Analisis Kebolehan Menteri dan Kepala Daerah sebagai Calon Presiden dan Calon Wakil Presiden Tidak Perlu Mundur dari Jabatan dalam Perspektif Maslahah Mursalah
Abstract
Munculnya PP Nomor 53 tahun 2023 menimbulkan dinamika baru dalam arena politik membawa tantangan terkait aturan dan regulasi pencalonan presiden. Tujuan artikel ini untuk menganalisis serta mendeskripsikan dari Pasal 18 PP Nomor 53 Tahun 2023 berdasarkan perspektif demokrasi konstitusional dan maslahah mursalah. Jenis penelitian ini yaitu penelitian hukum normatif dengan menggunakan pendekatan berupa statute approach. Hasil artikel ini dalam perspektif demokrasi konstitusional Pasal 18 PP Nomor 53 Tahun 2023 bisa dijalankan karena isi dari peraturan tersebut tidak sekalipun melanggar dari pilar-pilar demokrasi konstitusional hanya saja secara etika dan pandangan masyarakat ketentuan tersebut bisa saja berujung kepada penyalahgunaan kekuasaan, konflik kepentingan dan tidak adanya transparansi dan akuntabilitas.

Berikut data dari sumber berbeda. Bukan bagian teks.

(* ===== verification/RecordCodec.v ===== *)
(** The byte formats of the record platform (src/internal/center/recordplatform/types.go): unpadded base64url
    as encoding/base64 reads and writes it, the transport form of a deletion request token, and the
    length-prefixed body whose digest identifies a request. *)
From stdpp Require Import base list strings.
From Stdlib Require Import ZArith Lia Ascii ZifyNat.
From S2P Require Import Prelude GoRuntime Postgres.

Local Open Scope Z_scope.

(** Arithmetic with quotients and remainders by constants. *)
Ltac divmod := zify; Z.to_euclidean_division_equations; lia.

(** * Bytes *)

Definition bytes : Type := list ascii.
Definition bytes_of (s : string) : bytes := String.list_ascii_of_string s.
Definition string_of (b : bytes) : string := String.string_of_list_ascii b.

Lemma string_of_bytes s : string_of (bytes_of s) = s.
Proof. apply String.string_of_list_ascii_of_string. Qed.
Lemma bytes_of_string b : bytes_of (string_of b) = b.
Proof. apply String.list_ascii_of_string_of_list_ascii. Qed.
Lemma bytes_of_length s : length (bytes_of s) = String.length s.
Proof. unfold bytes_of. induction s; cbn; congruence. Qed.

Lemma text_length_app s t : String.length (s +:+ t)%string = (String.length s + String.length t)%nat.
Proof.
  induction s as [|c s IH]; [done|]. change (String c s +:+ t)%string with (String c (s +:+ t)%string). cbn. by rewrite IH.
Qed.

(** A loop over the characters of a text that accepts ASCII only: a character outside ASCII, or an invalid
    byte, has no byte that [ok] accepts. *)
Definition all_bytes (ok : ascii -> bool) (s : string) : bool := forallb ok (bytes_of s).
Definition between (lo hi c : ascii) : bool := (nat_of_ascii lo <=? nat_of_ascii c)%nat && (nat_of_ascii c <=? nat_of_ascii hi)%nat.
Definition lower_letter : ascii -> bool := between "a" "z".
Definition upper_letter : ascii -> bool := between "A" "Z".
Definition digit : ascii -> bool := between "0" "9".
Definition char (c : ascii) : ascii -> bool := Ascii.eqb c.

(** The text from byte [n] on. *)
Definition from_byte (n : nat) (s : string) : string := String.substring n (String.length s - n) s.

(** * base64.RawURLEncoding *)

Definition b64_digit (n : nat) : ascii :=
  ascii_of_nat (if n <? 26 then 65 + n else if n <? 52 then 71 + n else if n <? 62 then n - 4
                else if n =? 62 then 45 else 95)%nat.

Definition b64_value (c : ascii) : option nat :=
  let n := nat_of_ascii c in
  if upper_letter c then Some (n - 65)%nat
  else if lower_letter c then Some (n - 71)%nat
  else if digit c then Some (n + 4)%nat
  else if char "-" c then Some 62%nat else if char "_" c then Some 63%nat else None.

Fixpoint b64_split (l : bytes) : list nat :=
  match l with
  | a :: b :: c :: l =>
      let '(a, b, c) := (nat_of_ascii a, nat_of_ascii b, nat_of_ascii c) in
      (a / 4 :: a mod 4 * 16 + b / 16 :: b mod 16 * 4 + c / 64 :: c mod 64 :: b64_split l)%nat
  | [a; b] =>
      let '(a, b) := (nat_of_ascii a, nat_of_ascii b) in [a / 4; a mod 4 * 16 + b / 16; b mod 16 * 4]%nat
  | [a] => let a := nat_of_ascii a in [a / 4; a mod 4 * 16]%nat
  | [] => []
  end.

Dalam perspektif maslahah mursalah Menteri dan Kepala Daerah yang dikecualikan dari kewajiban mengundurkan diri saat mencalonkan diri atau dicalonkan menjadi calon presiden atau wakil presiden hanya bertindak sesuai visi presiden, sehingga kewenangannya terbatas, karena Menteri dan kepala Daerah atau wazir tanfidzi dalam sistem pemerintahan presidensial melaksanakan tugas sesuai instruksi atau visi presiden, oleh karena itu Menteri dan Kepala daerah tidak perlu mengundurkan diri tetapi hanya perlu mengambil cuti dengan persetujuan presiden.